To determine the tumour proliferative ability and angiogenic index, IHC was performed using anti-MIB-1 antibody and anti-CD31 antibody, respectively. Ki-67 index and the tumour proliferative ability of gastric cancer in CD271-positive patients were significantly higher compared with that in CD271-negative patients (Figure 4D). The angiogenic index was analysed by the total length of CD31-positive cells under a microscope at × 200 magnification. Total length of CD31-positive cells in the stroma of CD271-positive patients were significantly longer compared with those of CD271-negative patients (Figure 4E). These findings suggested that CD271-positive stromal cells might be associated with the proliferative ability of gastric cancer cells and angiogenesis but not invasion. CD271 expression did not correlate with lymph node metastasis, lymphatic invasion, venous invasion, hepatic metastasis, and peritoneal metastasis. In addition, flow cytometric analysis (Figure 1C) showed that CD271-negative cells contain CD11b-positive cells that are designated as immune cells, such as natural killer cells. These immune cells might correlate with better prognosis of ‘CD271-negative’ gastric cancer cases.

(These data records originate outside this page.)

Lemma nodup_map_compose {A B C} (f : A -> B) (g : B -> C) (l : list A) :
  NoDup (map (fun x => g (f x)) l) -> NoDup (map f l).
Proof.
  induction l as [|x l IH]; simpl; intros H; [constructor|].
  inversion H as [|? ? Hx H']; subst. constructor; [|auto].
  intros Hin. apply Hx. apply list_elem_of_fmap in Hin as [y [-> Hy]].
  apply (list_elem_of_fmap_2 (fun x => g (f x))); exact Hy.
Qed.

Lemma lookup_id_map (l1 l2 : list Element) (i : nat) (om : option string * option string) :
  map (fun p => (get "id" p.1, get "id" p.2)) (zip l1 l2) !! i = Some om ->
  exists w1 w2, l1 !! i = Some w1 /\ l2 !! i = Some w2 /\ om = (get "id" w1, get "id" w2).
Proof.
  intros H. apply list_lookup_fmap_Some in H as [[w1 w2] [-> Hz]].
  apply lookup_zip_with_Some in Hz as [x [y [Hxy [H1 H2]]]]. injection Hxy as -> ->.
  exists x, y; auto.
Qed.

Lemma dict_get_set_eq {K V} `{EqDecision K} (k : K) (v : V) (d : list (K * V)) :
  dict_get k (dict_set k v d) = Some v.
Proof.
  induction d as [|[k' v'] d IH]; simpl; [rewrite decide_True by reflexivity; reflexivity|].
  destruct (decide (k = k')) as [->|Hne]; simpl.
  - rewrite decide_True by reflexivity; reflexivity.
  - rewrite decide_False by exact Hne. exact IH.
Qed.

Lemma dict_get_set_ne {K V} `{EqDecision K} (k k' : K) (v : V) (d : list (K * V)) :
  k <> k' -> dict_get k (dict_set k' v d) = dict_get k d.
Proof.
  intros Hkk. induction d as [|[k'' v'] d IH]; simpl.
  - rewrite decide_False by exact Hkk. reflexivity.
  - destruct (decide (k' = k'')) as [->|Hne]; simpl.
    + rewrite !decide_False by exact Hkk. reflexivity.
    + destruct (decide (k = k'')); [reflexivity|exact IH].
Qed.

Lemma fold_dict_set_get {A B} (f : A -> option string) (g : B -> option string)
    (z : list (A * B)) :
  forall (acc : list (option string * option string)) k,
  dict_get k (fold_left (fun mp '(a, b) => dict_set (f a) (g b) mp) z acc) =
    match last (filter (fun p => f p.1 = k) z) with
    | Some p => Some (g p.2)
    | None => dict_get k acc
    end.
Proof.
  induction z as [|[a b] z IH]; intros acc k; simpl; [reflexivity|].
  rewrite IH, filter_cons. simpl.
  destruct (decide (f a = k)) as [<-|Hne].
  - rewrite last_cons. destruct (last _); [reflexivity|]. apply dict_get_set_eq.
  - destruct (last _); [reflexivity|]. apply dict_get_set_ne. congruence.
Qed.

Although CD271 is reported as a marker of MSCs (Quirici et al, 2002; Das et al, 2013; Rasini et al, 2013; Watson et al, 2013), especially BM-MSCs (Jones et al, 2008; Noort et al, 2012), there is no report of the significance of BM-SCs in gastric cancer patients. Thus, this is the first report to describe the significance of BM-SCs in the tumour microenvironment in gastric cancer progression. In future study, it is necessary to detect and quantify circulating CD271-positive cells in the gastric cancer patients to compare their presence with disease progression or clinical remission.

In conclusion, BM-SCs might have an important role in the progression of gastric cancer. CD271-positive BM-SCs might be a useful prognostic factor for patients with gastric cancer.